Exercise brief.
A faithful copy of the whole listing is required.

=== Source records ===

Lemma import_chunks_ok cs ds last l fuel w total written :
  Forall (fun c => len c = MAX_DATA_SIZE) cs -> len last < MAX_DATA_SIZE ->
  chunks_ok ((ds ++ cs) ++ [last]) -> roomy w -> no_collision l ->
  (forall d, d ∈ (ds ++ cs) ++ [last] -> node_wire (leaf_node d) ∈ l) ->
  node_wire (file_node (ds ++ cs) last) ∈ l ->
  (forall d, d ∈ ds -> stored path (leaf_node d) w) ->
  (length cs < fuel)%nat ->
  exists w',
    import_chunks path fuel (concat cs ++ last) (partial_node ds) total written w =
      (Ok (with_hash (file_node (ds ++ cs) last) (node_hash (file_node (ds ++ cs) last)),
           chunks_written ds cs last written), w') /\
    (forall d, d ∈ (ds ++ cs) ++ [last] -> stored path (leaf_node d) w') /\
    stored path (file_node (ds ++ cs) last) w' /\ roomy w' /\ keeps l w w'.
Proof.
  intros Hcs Hlast. revert ds fuel w total written.
  induction Hcs as [| c cs Hc Hcs IH]; intros ds fuel w total written Hok Hw Hl Hin Hf Hds Hfuel;
    (destruct fuel as [| fuel]; [cbn in Hfuel; lia |]); cbn [import_chunks concat app].
  - rewrite app_nil_r in *.
    destruct (import_chunk_last ds last l w total 0 Hlast Hok Hw Hl) as
      (w' & t' & Hi & Hs & Hsf & Hw' & Hk); [apply Hin, elem_of_app; set_solver | exact Hf |].
    rewrite (io_bind_ok _ _ w _ w' Hi). cbn [ck_bytes_read ck_parent ck_bytes_written].
    replace (len last =? MAX_DATA_SIZE) with false by lia.
    exists w'. split; [reflexivity |]. split; [| auto].
    intros d [Hd | Hd]%elem_of_app; [| apply list_elem_of_singleton in Hd as ->; exact Hs].
    apply (keeps_stored _ _ _ Hk); [reflexivity | apply Hin, elem_of_app; auto | auto].
  - rewrite <- app_assoc. change (ds ++ c :: cs) with (ds ++ ([c] ++ cs)) in *.
    rewrite (app_assoc ds [c] cs) in *.
    assert (Hokc : chunks_ok (ds ++ [c])).
    { destruct Hok as [H1 H2]. rewrite !Forall_app in H1. rewrite !len_app in H2.
      destruct H1 as [[H1 _] _]. pose proof (len_nonneg cs). pose proof (len_nonneg [last]).
      split; [rewrite Forall_app; exact H1 | rewrite len_app; lia]. }
    destruct (import_chunk_full ds c (concat cs ++ last) l w total 0 Hc Hokc Hw Hl)
      as (w1 & t1 & Hi & Hs & Hw1 & Hk); [apply Hin; set_solver |].
    rewrite (io_bind_ok _ _ w _ w1 Hi). cbn [ck_bytes_read ck_file ck_parent ck_total_size ck_bytes_written].
    rewrite Z.eqb_refl.
    replace (branch_node (ds ++ [c])) with (partial_node (ds ++ [c])) by (destruct ds; reflexivity).
    destruct (IH (ds ++ [c]) fuel w1 t1 (u64 (written + node_written (leaf_node c))))
      as (w' & Hr & Hd & Hst & Hw' & Hk'); try assumption; [| cbn in Hfuel; lia |].
    2: { exists w'. split; [exact Hr |]. split; [exact Hd |]. split; [exact Hst |].
         split; [exact Hw' | exact (keeps_trans l w w1 w' Hk Hk')]. }
    intros d [Hd | Hd]%elem_of_app; [| apply list_elem_of_singleton in Hd as ->; exact Hs].
    apply (keeps_stored _ _ _ Hk); [reflexivity | apply Hin; set_solver | auto].
Qed.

===

Response for this exercise.
Lemma import_chunks_ok cs ds last l fuel w total written :
  Forall (fun c => len c = MAX_DATA_SIZE) cs -> len last < MAX_DATA_SIZE ->
  chunks_ok ((ds ++ cs) ++ [last]) -> roomy w -> no_collision l ->
  (forall d, d ∈ (ds ++ cs) ++ [last] -> node_wire (leaf_node d) ∈ l) ->
  node_wire (file_node (ds ++ cs) last) ∈ l ->
  (forall d, d ∈ ds -> stored path (leaf_node d) w) ->
  (length cs < fuel)%nat ->
  exists w',
    import_chunks path fuel (concat cs ++ last) (partial_node ds) total written w =
      (Ok (with_hash (file_node (ds ++ cs) last) (node_hash (file_node (ds ++ cs) last)),
           chunks_written ds cs last written), w') /\
    (forall d, d ∈ (ds ++ cs) ++ [last] -> stored path (leaf_node d) w') /\
    stored path (file_node (ds ++ cs) last) w' /\ roomy w' /\ keeps l w w'.
Proof.
  intros Hcs Hlast. revert ds fuel w total written.
  induction Hcs as [| c cs Hc Hcs IH]; intros ds fuel w total written Hok Hw Hl Hin Hf Hds Hfuel;
    (destruct fuel as [| fuel]; [cbn in Hfuel; lia |]); cbn [import_chunks concat app].
  - rewrite app_nil_r in *.
    destruct (import_chunk_last ds last l w total 0 Hlast Hok Hw Hl) as
      (w' & t' & Hi & Hs & Hsf & Hw' & Hk); [apply Hin, elem_of_app; set_solver | exact Hf |].
    rewrite (io_bind_ok _ _ w _ w' Hi). cbn [ck_bytes_read ck_parent ck_bytes_written].
    replace (len last =? MAX_DATA_SIZE) with false by lia.
    exists w'. split; [reflexivity |]. split; [| auto].
    intros d [Hd | Hd]%elem_of_app; [| apply list_elem_of_singleton in Hd as ->; exact Hs].
    apply (keeps_stored _ _ _ Hk); [reflexivity | apply Hin, elem_of_app; auto | auto].
  - rewrite <- app_assoc. change (ds ++ c :: cs) with (ds ++ ([c] ++ cs)) in *.
    rewrite (app_assoc ds [c] cs) in *.
    assert (Hokc : chunks_ok (ds ++ [c])).
    { destruct Hok as [H1 H2]. rewrite !Forall_app in H1. rewrite !len_app in H2.
      destruct H1 as [[H1 _] _]. pose proof (len_nonneg cs). pose proof (len_nonneg [last]).
      split; [rewrite Forall_app; exact H1 | rewrite len_app; lia]. }
    destruct (import_chunk_full ds c (concat cs ++ last) l w total 0 Hc Hokc Hw Hl)
      as (w1 & t1 & Hi & Hs & Hw1 & Hk); [apply Hin; set_solver |].
    rewrite (io_bind_ok _ _ w _ w1 Hi). cbn [ck_bytes_read ck_file ck_parent ck_total_size ck_bytes_written].
    rewrite Z.eqb_refl.
    replace (branch_node (ds ++ [c])) with (partial_node (ds ++ [c])) by (destruct ds; reflexivity).
    destruct (IH (ds ++ [c]) fuel w1 t1 (u64 (written + node_written (leaf_node c))))
      as (w' & Hr & Hd & Hst & Hw' & Hk'); try assumption; [| cbn in Hfuel; lia |].
    2: { exists w'. split; [exact Hr |]. split; [exact Hd |]. split; [exact Hst |].
         split; [exact Hw' | exact (keeps_trans l w w1 w' Hk Hk')]. }
    intros d [Hd | Hd]%elem_of_app; [| apply list_elem_of_singleton in Hd as ->; exact Hs].
    apply (keeps_stored _ _ _ Hk); [reflexivity | apply Hin; set_solver | auto].
Qed.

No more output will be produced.